(Activity) For each line of the data that includes the word "default", copy the line.

(Exercise materials)
%%

Definition table4_ok (t : gmap (list Z) Bitfield256) (M : list (list Z)) : Prop :=
  forall r, match t !! r with
            | Some s => column (keyed 2 r M) 2 s /\ keyed 2 r M <> []
            | None => keyed 2 r M = []
            end.

Definition columns7 (M : list (list Z)) (sets : list Bitfield256) : Prop :=
  length sets = 7%nat /\ forall j s, sets !! j = Some s -> column M (8 + j) s.

Definition table6_ok (t : gmap (list Z) (list Bitfield256)) (M : list (list Z)) : Prop :=
  forall r, match t !! r with
            | Some sets => columns7 (keyed 8 r M) sets /\ keyed 8 r M <> []
            | None => keyed 8 r M = []
            end.

Lemma table4_step t M m : table4_ok t M -> bytes_ok m -> length m = 4%nat ->
  table4_ok (<[take 2 m := SetBit (default bf_empty (t !! take 2 m)) (default 0 (m !! 2%nat))]> t) (M ++ [m]).
Proof.
  intros Ht Hm Hl r. rewrite keyed_snoc, lookup_insert. case_decide as E; [|by apply Ht]. subst r.
  split; [|by destruct (keyed _ _ M)].
  destruct (lookup_lt_is_Some_2 m 2) as [x Hx]; [lia|]. rewrite Hx. simpl.
  apply column_snoc; [|done|by eapply Forall_lookup_1].
  specialize (Ht (take 2 m)). destruct (t !! take 2 m); simpl; [apply Ht|].
  rewrite Ht. apply column_nil.
Qed.

Lemma columns7_step M sets m : columns7 M sets -> bytes_ok m -> length m = 16%nat ->
  columns7 (M ++ [m]) (set7 sets m).
Proof.
  intros [Hl H] Hm Hlm. split; [unfold set7; by rewrite length_imap|].
  intros j s Hs. unfold set7 in Hs. rewrite list_lookup_imap in Hs.
  apply fmap_Some in Hs as (s0 & Hs0 & ->).
  assert (j < 7)%nat by (rewrite <- Hl; by eapply lookup_lt_Some).
  destruct (lookup_lt_is_Some_2 m (j + 8)) as [x Hx]; [lia|]. rewrite Hx. simpl.
  rewrite Nat.add_comm in Hx.
  apply column_snoc; [by apply H|done|by eapply Forall_lookup_1].
Qed.

Lemma columns7_nil : columns7 [] (replicate 7 bf_empty).
Proof. split; [done|]. intros j s Hs. apply lookup_replicate_1 in Hs as [-> _]. apply column_nil. Qed.

Lemma table6_step t M m : table6_ok t M -> bytes_ok m -> length m = 16%nat ->
  table6_ok (<[take 8 m := set7 (default (replicate 7 bf_empty) (t !! take 8 m)) m]> t) (M ++ [m]).
Proof.
  intros Ht Hm Hl r. rewrite keyed_snoc, lookup_insert. case_decide as E; [|by apply Ht]. subst r.
  split; [|by destruct (keyed _ _ M)]. apply columns7_step; [|done..].
  specialize (Ht (take 8 m)). destruct (t !! take 8 m); simpl; [apply Ht|].
  rewrite Ht. apply columns7_nil.
Qed.

Lemma As16_6 v z : As16 (Addr6 v z) = be_bytes 16 v.
Proof. done. Qed.

(** The loop over the addresses establishes both tables. *)
Lemma cover_add_tables (addrs : list Addr) :
  let st := foldl cover_add {| cs_v4 := ∅; cs_v6 := ∅ |} addrs in
  table4_ok (cs_v4 st) (omap bytes4 addrs) /\ table6_ok (cs_v6 st) (omap bytes6 addrs).
Proof.
  induction addrs as [|a addrs [H4 H6]] using rev_ind; [done|].
  rewrite foldl_snoc, !omap_app. simpl. destruct a as [|v|v z]; cbn [cover_add bytes4 bytes6 cs_v4 cs_v6].
  - by rewrite !app_nil_r.
  - rewrite app_nil_r. split; [|done]. apply table4_step; [done|apply be_bytes_ok|apply be_bytes_length].
  - rewrite app_nil_r. split; [done|]. apply table6_step; [done|apply be_bytes_ok|apply be_bytes_length].
Qed.

(** ** From byte strings to addresses and prefixes *)

(** The address with the given bytes, IPv4 or IPv6 by their number. *)
Definition addr_of (l : list Z) : Addr := if bool_decide (length l = 4%nat) then AddrFrom4 l else AddrFrom16 l.

Definition len_ok (l : list Z) : Prop := length l = 4%nat \/ length l = 16%nat.

Lemma addr_of_props l : len_ok l -> bytes_ok l ->
  addr_wf (addr_of l) /\ hasZone (addr_of l) = false /\ addr_of l <> AddrZero /\
  BitLen (addr_of l) = 8 * Z.of_nat (length l) /\ addr_val (addr_of l) = be_val l.
Proof.
  intros HL Hb. pose proof (be_val_bound l Hb) as Hv. unfold addr_of.
  destruct HL as [HL|HL]; rewrite HL in *; simpl; split_and!; done.
Qed.

Lemma addr_of_AsSlice a : addr_wf a -> a <> AddrZero ->
  addr_of (AsSlice a) = withoutZone a /\ bytes_ok (AsSlice a) /\ len_ok (AsSlice a).
Proof.
  destruct a as [|v|v z]; simpl; [done|..]; intros Hv _; unfold addr_of, len_ok.
  - rewrite be_bytes_length. simpl. unfold AddrFrom4. rewrite be_val_bytes, Z.mod_small by done.
    split_and!; [done|apply (be_bytes_ok 4)|by left].
  - rewrite be_bytes_length. simpl. unfold AddrFrom16. rewrite be_val_bytes, Z.mod_small by done.
    split_and!; [done|apply (be_bytes_ok 16)|by right].
Qed.

Lemma PrefixFrom_addr_of ip n : len_ok ip -> bytes_ok ip -> 0 <= n <= 8 * Z.of_nat (length ip) ->
  PrefixFrom (addr_of ip) n = {| pfx_Addr := addr_of ip; pfx_Bits := n |}.
Proof.
  intros HL Hb Hn. destruct (addr_of_props ip HL Hb) as (_ & Hz & Hne & Hlen & _).
  unfold PrefixFrom. rewrite Hlen. f_equal.
  - unfold addr_of. by case_bool_decide.
  - destruct (Z.leb_spec 0 n), (Z.leb_spec n (8 * Z.of_nat (length ip))); try lia.
    by destruct (addr_of ip).
Qed.

Lemma Contains_agree ip n m : len_ok ip -> bytes_ok ip -> bytes_ok m -> length m = length ip ->
  0 <= n <= 8 * Z.of_nat (length ip) ->
  p_Contains (PrefixFrom (addr_of ip) n) (addr_of m) = true <-> agree_to n m ip.
Proof.
  intros HL Hb Hm Hlm Hn. assert (HLm : len_ok m) by (unfold len_ok; by rewrite Hlm).
  destruct (addr_of_props ip HL Hb) as (Hw & Hz & Hne & Hlen & Hv).
  destruct (addr_of_props m HLm Hm) as (Hw' & Hz' & Hne' & Hlen' & Hv').
  rewrite PrefixFrom_addr_of by done.
  rewrite Contains_val by (split_and!; simpl; [done|done|right; split; [lia|done]]).
  simpl. unfold p_IsValid. simpl. rewrite Hlen, Hlen', Hv, Hv', <- Hlm, shiftr_agree by (done || lia).
  split; [by intros (_ & _ & _ & _ & ?)|]. intros. split_and!; try done. apply Z.leb_le. lia.
Qed.

(** No longer mask holds two byte strings that differ at bit [n]. *)
Lemma no_longer_mask q m1 m2 n : pfx_wf q -> len_ok m1 -> bytes_ok m1 -> bytes_ok m2 -> length m2 = length m1 ->
  0 <= n -> lbit m1 n <> lbit m2 n -> n < pfx_Bits q ->
  ~ (p_Contains q (addr_of m1) = true /\ p_Contains q (addr_of m2) = true).
Proof.
  intros Hq HL H1 H2 Hlen Hn Hd Hb [C1 C2]. apply Hd.
  assert (HL2 : len_ok m2) by (unfold len_ok; by rewrite Hlen).
  apply Contains_val in C1 as (V & _ & L1 & _ & E1); [|done].
  apply Contains_val in C2 as (_ & _ & L2 & _ & E2); [|done].
  destruct (valid_bits q Hq V) as [Bq _].
  destruct (addr_of_props m1 HL H1) as (_ & _ & _ & Hl1 & Hv1).
  destruct (addr_of_props m2 HL2 H2) as (_ & _ & _ & Hl2 & Hv2).
  assert (Hag : agree_to (pfx_Bits q) m1 m2).
  { apply shiftr_agree; [done..|lia|]. rewrite <- Hv1, <- Hv2, <- Hl1, L1. by rewrite E1, E2. }
  apply Hag. lia.
Qed.

(** ** Each group of addresses gets a tight prefix *)
Definition group_prefix (M : list (list Z)) (cap : Z) (p : Prefix) : Prop :=
  exists n ip, p = PrefixFrom (addr_of ip) n /\ tight M cap n ip /\ len_ok ip /\ cap <= 8 * Z.of_nat (length ip) /\
    forall m, m ∈ M -> length m = length ip.

Lemma cover4_ok M r s : (forall m, m ∈ M -> bytes_ok m /\ length m = 4%nat) ->
  column (keyed 2 r M) 2 s -> keyed 2 r M <> [] -> group_prefix (keyed 2 r M) 24 (cover_prefix4 (r, s)).
Proof.
  intros HM Hcol Hne.
  assert (HK : forall m, m ∈ keyed 2 r M -> bytes_ok m /\ length m = 4%nat /\ take 2 m = r).
  { intros m Hm%elem_of_keyed. destruct Hm as [? Hm]. by destruct (HM m Hm). }
  assert (Hr : bytes_ok r /\ length r = 2%nat).
  { destruct (keyed 2 r M) as [|m0 K] eqn:EK; [done|]. destruct (HK m0) as (? & Hl & <-); [left|].
    split; [by apply Forall_take|]. rewrite length_take. lia. }
  pose proof (Mask_step (keyed 2 r M) 2 s (r ++ [0; 0]) Hcol) as Hs.
  specialize (Hs ltac:(rewrite length_app; simpl; lia)).
  unfold cover_prefix4. simpl. destruct (Mask s) as [ones n].
  destruct Hs as (H1 & H2 & H3 & H4).
  { intros m Hm. destruct (HK m Hm) as (? & ? & Ht). split_and!; [done|lia|].
    intros i Hi. unfold lbit. f_equal. f_equal.
    assert (i / 8 < 2) by (apply Z.div_lt_upper_bound; lia).
    assert (0 <= i / 8) by (apply Z.div_pos; lia).
    rewrite <- Ht, lookup_app_l by (rewrite length_take; lia).
    by rewrite lookup_take_lt by lia. }
  replace (<[2%nat:=n]> (r ++ [0; 0])) with (r ++ [n; 0]) in H3
    by (rewrite insert_app_r_alt by lia; destruct Hr as [_ ->]; done).
  exists (16 + ones), (r ++ [n; 0]).
  assert (Hlen : length (r ++ [n; 0]) = 4%nat) by (rewrite length_app; simpl; lia).
  split_and!; [|split; [lia|split; [|split; [exact H3|]]]|by left| |].
  - unfold addr_of. by rewrite Hlen.
  - apply Forall_app. split; [apply Hr|]. repeat constructor; done || apply H2.
  - intros. apply H4. lia.
  - rewrite Hlen. lia.
  - intros m Hm. destruct (HK m Hm) as (_ & -> & _). done.
Qed.

Lemma cover6_ok M r sets : (forall m, m ∈ M -> bytes_ok m /\ length m = 16%nat) ->
  columns7 (keyed 8 r M) sets -> keyed 8 r M <> [] -> group_prefix (keyed 8 r M) 120 (cover_prefix6 (r, sets)).
Proof.
  intros HM [Hls Hcol] Hne.
  assert (HK : forall m, m ∈ keyed 8 r M -> bytes_ok m /\ length m = 16%nat /\ take 8 m = r).
  { intros m Hm%elem_of_keyed. destruct Hm as [? Hm]. by destruct (HM m Hm). }
  assert (Hr : bytes_ok r /\ length r = 8%nat).
  { destruct (keyed 8 r M) as [|m0 K] eqn:EK; [done|]. destruct (HK m0) as (? & Hl & <-); [left|].
    split; [by apply Forall_take|]. rewrite length_take. lia. }
  destruct (cover_loop6_tight (keyed 8 r M) sets 0 64 (r ++ replicate 8 0)) as [HT HL].
  - done.
  - apply Forall_app. split; [apply Hr|]. apply Forall_replicate. decide_it.
  - rewrite length_app, length_replicate. lia.
  - apply Hcol.
  - intros m Hm. destruct (HK m Hm) as (? & ? & Ht). split_and!; [done|lia|].
    intros i Hi. unfold lbit. f_equal. f_equal.
    assert (i / 8 < 8) by (apply Z.div_lt_upper_bound; lia).
    assert (0 <= i / 8) by (apply Z.div_pos; lia).
    rewrite <- Ht, lookup_app_l by (rewrite length_take; lia).
    by rewrite lookup_take_lt by lia.
  - unfold cover_prefix6. cbn [fst snd]. destruct (cover_loop6 0 sets 64 _) as [n ip]. cbn [fst snd] in *.
    rewrite length_app, length_replicate in HL. rewrite Hls in HT. change (64 + 8 * Z.of_nat 7) with 120 in HT.
    exists n, ip. split_and!; [|apply HT..|right; lia|lia|].
    + unfold addr_of. rewrite bool_decide_eq_false_2 by lia. done.
    + intros m Hm. destruct (HK m Hm) as (_ & -> & _). lia.
Qed.

Lemma omap_bytes_ok (addrs : list Addr) : (forall m, m ∈ omap bytes4 addrs -> bytes_ok m /\ length m = 4%nat) /\
  (forall m, m ∈ omap bytes6 addrs -> bytes_ok m /\ length m = 16%nat).
Proof.
  split; intros m (a & _ & Ha)%list_elem_of_omap; destruct a; simplify_eq/=.
  - split; [apply (be_bytes_ok 4)|done].
  - split; [apply (be_bytes_ok 16)|done].
Qed.

(** Every address is in a group, and every prefix comes from one. *)
Lemma CoveringPrefixes_group (addrs : list Addr) p : p ∈ CoveringPrefixes addrs ->
  (exists r, group_prefix (keyed 2 r (omap bytes4 addrs)) 24 p /\ keyed 2 r (omap bytes4 addrs) <> []) \/
  (exists r, group_prefix (keyed 8 r (omap bytes6 addrs)) 120 p /\ keyed 8 r (omap bytes6 addrs) <> []).
Proof.
  unfold CoveringPrefixes. rewrite merge_sort_Permutation, elem_of_app, !list_elem_of_fmap.
  destruct (cover_add_tables addrs) as [H4 H6]. destruct (omap_bytes_ok addrs) as [B4 B6].
  intros [([r s] & -> & E%elem_of_map_to_list)|([r s] & -> & E%elem_of_map_to_list)]; [left|right]; exists r.
  - specialize (H4 r). rewrite E in H4. split; [apply cover4_ok; [done|apply H4..]|apply H4].
  - specialize (H6 r). rewrite E in H6. split; [apply cover6_ok; [done|apply H6..]|apply H6].
Qed.

Lemma CoveringPrefixes_has4 (addrs : list Addr) m : m ∈ omap bytes4 addrs ->
  exists p, p ∈ CoveringPrefixes addrs /\ group_prefix (keyed 2 (take 2 m) (omap bytes4 addrs)) 24 p.
Proof.
  intros Hm. destruct (cover_add_tables addrs) as [H4 _]. destruct (omap_bytes_ok addrs) as [B4 _].
  specialize (H4 (take 2 m)). destruct (_ !! take 2 m) as [s|] eqn:E.
  - exists (cover_prefix4 (take 2 m, s)). split; [|apply cover4_ok; [done|apply H4..]].
    unfold CoveringPrefixes. rewrite merge_sort_Permutation, elem_of_app, !list_elem_of_fmap. left.
    exists (take 2 m, s). split; [done|]. by apply elem_of_map_to_list.
  - exfalso. assert (Hk : m ∈ keyed 2 (take 2 m) (omap bytes4 addrs)) by (by apply elem_of_keyed).
    rewrite H4 in Hk. inversion Hk.
Qed.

%%

(Worked solution)
  table4_ok (<[take 2 m := SetBit (default bf_empty (t !! take 2 m)) (default 0 (m !! 2%nat))]> t) (M ++ [m]).
  table6_ok (<[take 8 m := set7 (default (replicate 7 bf_empty) (t !! take 8 m)) m]> t) (M ++ [m]).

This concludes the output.